Ainsi, trois ans avant la Révolution, les esprits éclairés avaient compris que la pomme de terre, par sa facilité de culture et son fort pouvoir nourrissant, pouvait être une solution aux problèmes de pénurie alimentaire que le royaume connaissait depuis quelques années. Malheureusement, les événements se précipitèrent et le gouvernement n’eut pas le temps de mettre en œuvre sa politique d’encouragement à cette nouvelle culture.
Au XIXe siècle, les autorités s’efforcèrent, par tous les moyens, d’encourager sa culture ; les Conseils généraux votèrent des subventions aux agriculteurs désireux d’en semer, on organisa des concours agricoles, des prix… et la pomme de terre devint, dans toute la France, comme dans de nombreux pays européens, un aliment essentiel, bon marché et apprécié sous diverses formes. Dans certaines régions (comme la Bretagne, le Limousin, la Picardie) elle est devenue le légume principal, bien avant les traditionnels, au point que certains plats à base de pomme de terre sont considérés comme plats emblématiques régionaux.

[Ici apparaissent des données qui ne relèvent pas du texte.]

(** ** The worker as a machine *)

Section round_proof.
Context {M : Type} (nx ny nt : Z) (acts : list Action) (st : list State).
Context (Hd : dims_ok nx ny nt) (Hst : wf_states nx ny nt st).
Context (eval : Picks → M → M → Z → Z → Z → res (M * bool)) (holds : M → valuation → Prop).
Context (fit : valuation → valuation → Z → Prop).
Context `{Hcells : !GsCells nx ny nt acts st eval holds fit}.
Abbreviation ev := (evaluates nx ny nt acts st).
Context (inv : valuation → valuation → Prop).
Context (inv_fit : ∀ Vr V i, inv Vr V → active st i → V i = Vr i → fit Vr V i).
Context (inv_step : ∀ Vr V i V', inv Vr V → active st i → V i = Vr i → eval1 ev Vr V i V' → inv Vr V').
Context (cand : list (Z * Z)) (start : M) (Vr : valuation).
Context (Hcand : ∀ c, c ∈ cand → 0 ≤ c.1 < nx ∧ 0 ≤ c.2 < ny) (Hnd : NoDup cand).
Context (Hstart : holds start Vr) (Hinv : inv Vr Vr).

(** Every heading of a candidate is evaluated. *)
Definition all_heads (c : Z * Z) : list Z := seqZ 0 nt.
Abbreviation cc := (head_cells nx nt all_heads).

(** The cells a worker still has to evaluate. *)
Definition worker_todo (w : Worker) : list Z :=
  match wk_block w with
  | [] => []
  | c :: rest => (index nx nt c.1 c.2 <$> seqZ (wk_it w) (nt - wk_it w)) ++ (rest ≫= cc)
  end.

(** The columns a worker reports or will report. *)
Definition marked (w : Worker) (c : Z * Z) : Prop :=
  c ∈ wk_changed w ∨ (wk_cell_changed w = true ∧ head (wk_block w) = Some c).

Record worker_ok (cursor : Z) (w : Worker) : Prop := {
  wo_it : 0 ≤ wk_it w ≤ nt;
  wo_block : ∀ c, c ∈ wk_block w → c ∈ cand;
  wo_fresh : wk_block w = [] → wk_cell_changed w = false;
  wo_waiting : wk_waiting w = true → wk_block w = [] ∧ zlen cand ≤ cursor
}.

Lemma worker_ok_mono c c' w : worker_ok c w → c ≤ c' → worker_ok c' w.
Proof. intros [? ? ? Hw] Hle. split; try done. intros [? ?]%Hw. split; [done|lia]. Qed.

Lemma worker_ok_waiting c w : worker_ok c w → wk_waiting w = true → worker_todo w = [] ∧ zlen cand ≤ c.
Proof. intros [_ _ _ Hw] [E ?]%Hw. split; [|done]. unfold worker_todo. by rewrite E. Qed.

Lemma all_heads_ok c : c ∈ cand → NoDup (all_heads c) ∧ ∀ t, t ∈ all_heads c → 0 ≤ t < nt.
Proof. intros _. split; [apply NoDup_seqZ|]. intros t Ht%elem_of_seqZ. lia. Qed.

Abbreviation state_ok :=
  (round_state_ok nx ny nt acts st holds inv cand all_heads Vr (col nx nt) worker_todo marked wk_waiting worker_ok).

(** Evaluating the next heading of the cell at the head of a block. *)
Lemma eval_step L V rs l1 w l2 x y rest p :
  state_ok L V rs → rs_workers rs = l1 ++ w :: l2 → wk_waiting w = false →
  wk_block w = (x, y) :: rest → wk_it w < nt →
  ∃ mem' moved V', eval p start (rs_mem rs) x y (wk_it w) = Ok (mem', moved) ∧
    state_ok (L ++ [index nx nt x y (wk_it w)]) V'
      (mkRound mem' (rs_cursor rs)
         (l1 ++ mkWorker (wk_block w) (wk_it w + 1) (wk_cell_changed w || moved)
              (if moved then u64_add (wk_ups w) 1 else wk_ups w)
              (wk_changed w) (wk_ups_round w) false :: l2)).
Proof.
  intros Hok Ews Hwait Eb Hit.
  destruct (rk_workers Hok w) as [Hwit Hwb _ _];
    [rewrite Ews; apply elem_of_app; right; left|].
  destruct (Hcand (x, y)) as [Hx Hy]; [apply Hwb; rewrite Eb; left|]. cbn in Hx, Hy.
  pose proof Hd as [Hx0 Hy0 Ht0 _].
  destruct (cell_step nx ny nt acts st Hd Hst eval holds fit inv inv_fit inv_step cand all_heads start Vr
    Hcand Hnd all_heads_ok Hstart (col nx nt) worker_todo marked wk_waiting worker_ok
    L V rs l1 w l2 x y (wk_it w) ((index nx nt x y <$> seqZ (wk_it w + 1) (nt - (wk_it w + 1))) ++ (rest ≫= cc))
    p Hok Ews Hwait Hx Hy ltac:(lia)) as (mem' & moved & V' & E & Hnext).
  { unfold worker_todo. rewrite Eb. cbn [fst snd]. rewrite seqZ_cons by lia.
    replace (Z.succ (wk_it w)) with (wk_it w + 1) by lia.
    by replace (Z.pred (nt - wk_it w)) with (nt - (wk_it w + 1)) by lia. }
  exists mem', moved, V'. split; [exact E|]. apply Hnext.
  - unfold worker_todo. cbn [wk_block wk_it]. by rewrite Eb.
  - done.
  - split; cbn; [lia|done| |done]. by rewrite Eb.
  - intros c. unfold marked. cbn [wk_changed wk_cell_changed wk_block]. rewrite Eb. cbn [head].
    assert (col nx nt (index nx nt x y (wk_it w)) = (x, y)) as ->.
    { unfold col. destruct (coords_index nx nt x y (wk_it w)) as (-> & -> & _); [lia..|done]. }
    rewrite orb_true_iff. assert (Some (x, y) = Some c ↔ (x, y) = c) as -> by (split; congruence). tauto.
Qed.
Lemma fused_write_back_eq cp pen V opt pol l n :
  fused_ok cp V → in_bounds' V → (∀ i s, zget st i = Some s → s_free s = false → V i = MAX_COST) →
  (∀ i s, zget st i = Some s → zget pen (pos_of' s) = Some (wrap_u 64 (cell_pen s))) →
  (∀ i, 0 ≤ i < zlen st → zget opt i = Some (pol i)) → same_static l st → 0 < n →
  write_back_fused_on (with_states vi l) the_geom cp pen opt n
  = Ok (with_states vi (revalue V pol st)).
Proof.
  intros Hcp HV Hocc Hside Hopt Hss Hn. unfold write_back_fused_on, the_geom.
  cbn [vi_states with_states g_nx g_nt vi_cell_num_y].
  destruct fused_field as [Hd Hst]. pose proof Hd as [Hx0 Hy0 Ht0 Htot]. rewrite Eny.
  assert (0 < nx * nt) by nia.
  assert (nx * nt ≤ ny * (nx * nt) ∧ ny ≤ ny * (nx * nt)) as [? ?] by nia.
  assert (ny * (nx * nt) = nx * ny * nt) by ring.
  rewrite i32_mul_small by (unfold in_i32; lia). rewrite !as_u64_small by (unfold in_u64; lia).
  set (rows := Z.max (div_ceil ny n) 1).
  assert (1 ≤ rows ≤ ny) as Hrows.
  { pose proof (div_ceil_bounds ny n Hn). unfold rows. split; [lia|]. apply Z.max_lub; [|lia].
    apply Z.nlt_ge. intros Hlt. nia. }
  assert (0 < rows * (nx * nt) ≤ ny * (nx * nt)) by nia.
  rewrite u64_mul_small by (unfold in_u64; lia). destruct (Z.eqb_spec (rows * (nx * nt)) 0); [lia|].
  pose proof (ws_len _ _ _ _ Hst) as Hlst. pose proof (same_static_zlen _ _ Hss) as Hll.
  destruct (map_chunks (unfuse_state the_geom cp pen opt) (fun i s => with_value s (V i) (pol i))
    (rows * (nx * nt)) l) as (parts & E & Eparts); [lia|lia| |].
  - intros i s Hs. destruct (same_static_get _ _ _ _ Hss Hs) as (s' & Hs' & Estat).
    assert (s_ix s = s_ix s' ∧ s_iy s = s_iy s' ∧ s_it s = s_it s') as (Ex & Ey & Et)
      by (unfold static_part in Estat; repeat split; congruence).
    unfold unfuse_state, geom_pad_col, the_geom. cbn [g_nt g_mx g_my g_row_stride].
    rewrite Ex, Ey, Et, Z.add_comm.
    rewrite (pad_idx_eq vi Hwf mx my nx ny nt px py st Enx Eny Ent Est Hpx Hpy Hmx Hmy Hpad i s' Hs').
    rewrite (proj2 (vget_ok _ _ _) (fo_state _ _ Hcp _ _ Hs')), ok_bind.
    pose proof (zget_Some_lt _ _ _ Hs') as Hi. specialize (HV i Hi).
    destruct (fused_value_read i s' (V i) Hs' HV) as [-> Hval].
    assert ((if negb (s_free s') || (V i =? MAX_COST) then Ok MAX_COST else
        p ← vget pen (pos_of' s'); Ok (u64_sub (fused_value s' (V i)) p)) = Ok (V i)) as ->.
    { destruct (negb (s_free s') || (V i =? MAX_COST)) eqn:Eun.
      - apply orb_prop in Eun as [Ef%negb_true_iff|Em%Z.eqb_eq]; f_equal; [|done].
        symmetry. by apply (Hocc i s').
      - rewrite (proj2 (vget_ok _ _ _) (Hside _ _ Hs')), ok_bind, Hval by done. f_equal.
        unfold u64_sub, wrap_u. rewrite Zminus_mod_idemp_r.
        replace (V i + cell_pen s' - cell_pen s') with (V i) by lia.
        apply Z.mod_small. consts. lia. }
    rewrite ok_bind, (proj2 (vget_ok _ _ _) (Hopt i Hi)), ok_bind. done.
  - fold the_geom. rewrite E, ok_bind, Eparts. f_equal. unfold with_states. cbn. f_equal.
    change ((fun p => with_value p.2 (V p.1) (pol p.1)) <$> enumerated l) with (revalue V pol l).
    by apply (revalue_ext V pol V pol l st).
Qed.
End layout.
(** The headings of a column to evaluate; [None] skips it. *)
Definition eval_mask (nt : Z) (masks : list Z) (first : bool) (ix iy : Z) : res (option Z) :=
  if first then Ok (Some (theta_full nt)) else
  acc ← gather_mask masks ix iy;
  Ok (if acc =? 0 then None else Some (rot_dilate acc mt nt)).

(** One heading of a column, [pad_col + it] and [precomp[a][it]] of the layout. *)
Definition sparse_eval (g : Geom) (pen : list Z) (eval_ok : list bool) (p : Picks) (old cur : list Z)
    (ix iy it : Z) : res (list Z * bool) :=
  let pad_idx := as_u64 (as_i64 (geom_pad_col g ix iy + it)) in
  e ← vget eval_ok pad_idx;
  if negb e then Ok (cur, false) else
  cp_self ← vget cur pad_idx;
  pen_self ← vget pen pad_idx;
  let before := if cp_self =? UNREACHED then MAX_COST else u64_sub cp_self pen_self in
  min_cost ← min_over (fun ai bk =>
      action_cost_fused (fun k => if p ai k then old else cur) bk (geom_pad_col g ix iy))
    (g_precomp g) it 0 MAX_COST;
  if negb (min_cost =? before) then
    cur ← vset cur pad_idx (u64_add min_cost pen_self);
    Ok (cur, true)
  else Ok (cur, false).

Context {M : Type} (eval : Picks → M → M → Z → Z → Z → res (M * bool)) (nt : Z).
Context (masks : list Z) (first : bool) (cand : list (Z * Z)) (start : M).

Definition sparse_claim (w : SparseWorker) (cursor : Z) : SparseWorker :=
  if cursor >=? zlen cand then mkSparse [] None 0 (sw_changed w) (sw_updates w) true
  else mkSparse (claimed cand 16 cursor) None 0 (sw_changed w) (sw_updates w) false.

Definition sparse_leave (w : SparseWorker) (c : Z * Z) (rest : list (Z * Z)) : SparseWorker :=
  mkSparse rest None 0
    (if negb (sw_cmask w =? 0) then sw_changed w ++ [(c, sw_cmask w)] else sw_changed w)
    (sw_updates w) false.

Definition sparse_step (p : Picks) (w : SparseWorker) (mem : M) (cursor : Z) : res (SparseWorker * M * Z) :=
  if sw_waiting w then Ok (w, mem, cursor) else
  match sw_block w with
  | [] => Ok (sparse_claim w cursor, mem, u64_add cursor 16)
  | (ixu, iyu) :: rest =>
      let '(ix, iy) := (as_i32 ixu, as_i32 iyu) in
      match sw_bits w with
      | None =>
          m ← eval_mask nt masks first ix iy;
          Ok (match m with
              | None => mkSparse rest None 0 (sw_changed w) (sw_updates w) false
              | Some bits => mkSparse (sw_block w) (Some bits) 0 (sw_changed w) (sw_updates w) false
              end, mem, cursor)
      | Some bits =>
          if bits =? 0 then Ok (sparse_leave w (ixu, iyu) rest, mem, cursor) else
          let it := trailing_zeros bits in
          r ← eval p start mem ix iy it;
          let '(mem, moved) := r in
          Ok (mkSparse (sw_block w) (Some (Z.land bits (bits - 1)))
                (if (moved : bool) then Z.lor (sw_cmask w) (u64_shl 1 it) else sw_cmask w)
                (sw_changed w) (if moved then u64_add (sw_updates w) 1 else sw_updates w) false,
              mem, cursor)
      end
  end.

Definition sparse_phase (sched : list Event) (nthreads : Z) : res (RoundState M SparseWorker) :=
  run_phase sparse_step sw_waiting start (vec_repeat sparse_new nthreads) sched.
End sparse.

(** ** The leader *)

(** The masks of the round before are zeroed. *)
Definition zero_masks (mx my mw : Z) (prev : list (Z * Z)) (masks : list Z) : res (list Z) :=
  for_each prev (fun c masks => vset masks (midx mx my mw (as_i32 c.1) (as_i32 c.2)) 0) masks.

(** One entry of a changed list. *)
Definition mark_changed (mx my mw : Z) (e : Z * Z * Z) (s : list Z * Bitboard2D * list (Z * Z))
    : res (list Z * Bitboard2D * list (Z * Z)) :=
  let '(c, cm) := e in
  let '(masks, nf, prev) := s in
  masks ← vset masks (midx mx my mw (as_i32 c.1) (as_i32 c.2)) cm;
  nf ← bb2_set nf c.1 c.2;
  Ok (masks, nf, prev ++ [c]).

(** The changed lists of a round as masks, board and list. *)
Definition store_changed (mx my mw nx ny : Z) (ws : list SparseWorker) (masks : list Z)
    : res (list Z * Bitboard2D * list (Z * Z)) :=
  for_each ws (fun w s => for_each (sw_changed w) (mark_changed mx my mw) s)
    (masks, bb2_new (as_u32 nx) (as_u32 ny), []).

Definition sparse_any (ws : list SparseWorker) : bool :=
  existsb (fun w => match sw_changed w with [] => false | _ => true end) ws.

Section leader.
Context {M B : Type} (eval : Picks → M → M → Z → Z → Z → res (M * bool)).
Context (nx ny nt mx my mt mw dx dy nthreads max_iter obs_interval : Z) (sched : Z → list Event).
Context (drop_states : bool) (boundary : M → Z → Z → B → res (B * SolveFlow)).

Fixpoint sparse_loop (fuel : nat) (mem : M) (masks : list Z) (prev_cells cand : list (Z * Z))
    (updates iters next_boundary : Z) (b : B) : res (M * B * SolveOutcome) :=
  match fuel with
  | O => OutOfFuel
  | Datatypes.S fuel =>
      rs ← sparse_phase mx my mt mw eval nt masks (iters =? 0) cand mem (sched iters) nthreads;
      let mem := rs_mem rs in
      let updates := foldl (fun u w => u64_add u (sw_updates w)) updates (rs_workers rs) in
      let iters := u32_add iters 1 in
      masks ← zero_masks mx my mw prev_cells masks;
      let any := sparse_any (rs_workers rs) in
      s ← store_changed mx my mw nx ny (rs_workers rs) masks;
      let '(masks, nf, prev_cells) := s in
      let visit := any && (iters <? max_iter) && negb drop_states && (iters >=? next_boundary) in
      r ← (if visit then boundary mem iters updates b else Ok (b, Continue));
      let '(b, flow) := r in
      let next_boundary :=
        if visit then u64_sat_add iters (Z.max obs_interval 1) else next_boundary in
      if any && (iters <? max_iter) && bool_decide (flow = Continue) then
        dil ← dilate2d nf dx dy;
        next ← enumerate2 dil;
        sparse_loop fuel mem masks prev_cells (if Z.rem iters 2 =? 1 then reverse next else next)
          updates iters next_boundary b
      else Ok (mem, b, match flow with
                       | Stop => stopped iters updates
                       | Cancel => cancelled iters updates
                       | Continue => running iters updates (negb any)
                       end)
  end.
End leader.

Section solver.
Context {S : Type} (obs : SolveObserver S) (max_iter nthreads : Z) (sched : Z → list Event).

(** [drop_states]: the environment asks to free the states (see the root file). *)
Definition frontier2d_sparse_solve_observed (drop_states : bool) (vi : ValueIterator) (o : S)
    : res (ValueIterator * S * SolveOutcome) :=
  g ← geom_build vi;
  _ ← rassert (g_nt g <=? 64);
  d ← displacement vi;
  let '(mx, my, mt) := d in
  f ← build_direct vi g nthreads;
  let mw := as_u64 (i32_add (g_nx g) (i32_mul 2 mx)) in
  let masks := vec_repeat 0 (u64_mul mw (as_u64 (i32_add (g_ny g) (i32_mul 2 my)))) in
  bb ← seed_frontier_2d vi;
  dil ← dilate2d bb (as_u32 (g_mx g)) (as_u32 (g_my g));
  cand_list ← enumerate2 dil;
  let vi := if drop_states then with_states vi [] else vi in
  r ← sparse_loop (sparse_eval g (f_pen f) (f_eval_ok f)) (g_nx g) (g_ny g) (g_nt g) mx my mt mw
        (as_u32 (g_mx g)) (as_u32 (g_my g)) nthreads max_iter (ob_interval obs o) sched drop_states
        (fused_boundary obs nthreads g (f_pen f) (f_eval_ok f)) (Datatypes.S (Z.to_nat max_iter))
        (f_cp f) masks [] cand_list 0 0 (Z.max (ob_interval obs o) 1) (vi, o);
  let '(cp, (vi, o), out) := r in
  if so_cancelled out then Ok (vi, o, out) else
  if drop_states then Ok (vi, o, out) else
  let f := mkFused cp (f_pen f) (f_eval_ok f) in
  opt ← final_policy_fused g f nthreads (so_converged out);
  vi ← write_back_fused vi g f opt nthreads;
  Ok (vi, o, out).
End solver.

Example sparse_corridor_run :
  (fun r => (s_total_cost <$> vi_states r.1.1, s_optimal_action <$> vi_states r.1.1, r.2)) <$>
  frontier2d_sparse_solve_observed NullObserver 10 2 (two_workers 20) false (corridor 3) ()
  = Ok ([0; PROB_BASE; 2 * PROB_BASE], [None; Some 0; Some 0], running 3 2 true).
Proof. vm_compute. reflexivity. Qed.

Aliment essentiel pour lutter contre les famines, la pomme de terre peut aussi être à la merci de maladie (phytophthora = le mildiou des pommes de terre). La maladie frappa les cultures en Irlande, à partir de 1845 (et jusqu’en 1852). Faute de pouvoir s’alimenter, car ils avaient fait de cette culture une monoculture et n’avaient rien d’autre, des millions d’Irlandais durent s’expatrier (le plus souvent en Amérique du Nord) pour ne pas mourir et l’Irlande perdit un tiers de ses habitants (morts de faim ou expatriés).
Cultivée désormais presque partout dans le monde (quelle que soit la latitude), la pomme de terre sert à l’alimentation humaine (il existe des centaines de façon de la préparer, les plus connues étant : frites, purée, à vapeur ou à l’eau), à l’alimentation animale, mais aussi d’élément de base à diverses productions industrielles. Distillée, on en obtient de la vodka ou de l’aquavit, on en tire de la fécule ; les industriels fabriquent de grandes quantités de chips, etc.
La pomme de terre est désormais un aliment universel, cultivé dans plus de 150 pays, consommé partout et qui fait l’objet d’innombrables recettes de cuisine. Elle fait partie intégrante de la gastronomie.